At Greenlawn High School, it wasn’t common for a black kid and a white kid to become close friends, after-school friends, unless you played sports together, which neither of them did. To make friends across the color line, you had to work against all these unspoken rules, like who sat where and with whom on the school bus or in the cafeteria. They never talked about it. It seemed to Robin it would be rude to do so; his parents had raised him not to “see color.” Talking about race, they insisted, was a kind of racism, and so, for years, he never raised the subject. This summer, things have shifted. Like George’s remark about him not knowing much about black folks. Like everyone at work calling him Blanco. Like all the little ways George has made it clear that the two of them are different, and have all along been living essentially different lives. It’s only now, being a white guy in a largely black world, that Robin has begun to understand that silence around race is its own kind of racism. Working at Rosellen’s, living in this apartment, in this neighborhood, it’s like he’s decided to sit on the black side of the cafeteria, and everybody, maybe even George, maybe even Robin himself, keeps wondering what he’s doing here.
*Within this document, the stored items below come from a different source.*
Lemma GetOrCreate_ok key now L :
  triple (rep L) (GetOrCreate key now) (fun s r =>
    rep (get_or_create key now L).1 s /\ r = (get_or_create key now L).2).
Proof.
  unfold GetOrCreate. eapply triple_bind; [apply load_ok|]. intros q s [-> H].
  unfold get_or_create. destruct (entries L !! key) as [p|] eqn:Hp; cbn.
  - destruct (rep_entry L s key p H Hp) as [o Ho].
    destruct (store_lastAccessed_ok p L now o Ho s H) as (s' & [] & Hs & Hr).
    exists s', p. unfold mbind, SM_bind. by rewrite Hs.
  - destruct (allocate_ok now L s H) as (s1 & p & Ha & -> & H1).
    destruct (publish_ok key (length (objs L)) now (push (fresh L now) L)) with (s := s1)
      as (s2 & r & Hpub & Hr); [| |done|].
    + cbn. rewrite lookup_app_r, Nat.sub_diag by done. by eexists.
    + cbn. intros k Hk%(keyed_lt _ _ (rep_keyed L s H)). lia.
    + cbn in Hr. rewrite Hp in Hr. destruct Hr as [-> Hr]. exists s2, (length (objs L)).
      unfold mbind, SM_bind. rewrite Ha. by split_and!.
Qed.

Lemma get_or_create_lookup key now L L' p :
  keyed (entries L) (length (objs L)) -> get_or_create key now L = (L', p) ->
  entries L' !! key = Some p /\ is_Some (objs L' !! p).
Proof.
  intros Hk. unfold get_or_create. destruct (entries L !! key) as [q|] eqn:Hq;
    intros [= <- <-]; cbn.
  - split; [done|]. rewrite list_lookup_alter_eq, fmap_is_Some.
    apply lookup_lt_is_Some_2. by eapply keyed_lt.
  - rewrite lookup_insert_eq, lookup_app_r, Nat.sub_diag by done. split; [done|]. by eexists.
Qed.

(** [ForEach], with an invariant on the keys already visited. *)
Definition visits (cs : gmap string nat) (order : list string) : list (string * nat) :=
  omap (fun k => pair k <$> cs !! k) order.

Lemma ForEach_ok {R} cs order (f : R -> string -> nat -> SM (Store A) R)
    (I : list (string * nat) -> Store A -> R -> Prop) acc :
  (forall visited s r, I visited s r -> counters s = cs) ->
  (forall visited key p rest r, visits cs order = visited ++ (key, p) :: rest ->
     triple (fun s => I visited s r) (f r key p) (fun s r' => I (visited ++ [(key, p)]) s r')) ->
  triple (fun s => I [] s acc) (ForEach order f acc) (fun s r => I (visits cs order) s r).
Proof.
  intros Hcs Hf. unfold ForEach.
  eapply triple_conseq; [apply (triple_foldM _ (fun seen s r => I (visits cs seen) s r))| |];
    [|done|done].
  intros seen key rest r Hl. eapply triple_bind.
  { eapply triple_conseq; [apply triple_gets with (Q := fun s q =>
      q = cs !! key /\ I (visits cs seen) s r)| |done].
    intros s HI. split; [|done]. by rewrite (Hcs _ _ _ HI). }
  intros q s [-> HI]. unfold visits in *. rewrite omap_app. cbn.
  destruct (cs !! key) as [p|] eqn:Hp; cbn.
  - apply (Hf _ key p (omap (fun k => pair k <$> cs !! k) rest)); [|done].
    rewrite Hl, omap_app. cbn. by rewrite Hp.
  - exists s, r. by rewrite app_nil_r.
Qed.

Lemma visits_elem cs order k p :
  (k, p) ∈ visits cs order <-> k ∈ order /\ cs !! k = Some p.
Proof.
  unfold visits. rewrite list_elem_of_omap. split.
  - intros (x & Hx & Hp). destruct (cs !! x) as [q|] eqn:Hq; cbn in Hp; [|done].
    injection Hp as <- <-. done.
  - intros [Hk Hp]. exists k. by rewrite Hp.
Qed.

(** The pointers of distinct keys are distinct. *)
Lemma visits_NoDup cs order n :
  keyed cs n -> NoDup order -> NoDup (visits cs order).*2.
Proof.
  intros Hk Hnd. induction Hnd as [|k order Hnk Hnd IH]; cbn; [constructor|].
  destruct (cs !! k) as [p|] eqn:Hp; cbn; [|done]. constructor; [|done].
  intros ([k' p'] & -> & Hin)%list_elem_of_fmap. apply visits_elem in Hin as [Hin Hp'].
  cbn in *. rewrite (keyed_inj _ _ Hk k k' p' Hp Hp') in Hnk. done.
Qed.

Lemma Delete_ok key L :
  triple (rep L) (Delete key) (fun s _ => rep (set_entries (delete key (entries L)) L) s).
Proof.
  intros s H. unfold Delete, LoadAndDelete, mbind, SM_bind. rewrite (rep_entries L s H).
  pose proof (rep_set_entries L s (delete key (entries L)) H
    (keyed_delete _ _ key (rep_keyed L s H))) as H'.
  destruct (entries L !! key) as [p|] eqn:Hp.
  - destruct (rep_entry L s key p H Hp) as [o Ho].
    destruct (Close_ok p (set_entries (delete key (entries L)) L) o Ho _ H') as (s' & [] & Hs & Hr).
    by exists s', tt.
  - by eexists _, tt.
Qed.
The summer after Jackson died, Robin’s parents announced their divorce. When Robin told George he’d be leaving New Jersey with his mother and his sister and moving into an apartment on West 71st Street, George said, “That’s on the same subway line as my grandma’s.” She lived in Harlem, and George visited her every few weeks. In a city full of bad neighborhoods, Harlem was supposed to be one of the worst, though Robin couldn’t imagine it was much worse than 72nd and Broadway, around the corner from his new apartment, an intersection frequented by so many junkies it was known as “Needle Park.” There was even a movie about it, though he was too young to see it.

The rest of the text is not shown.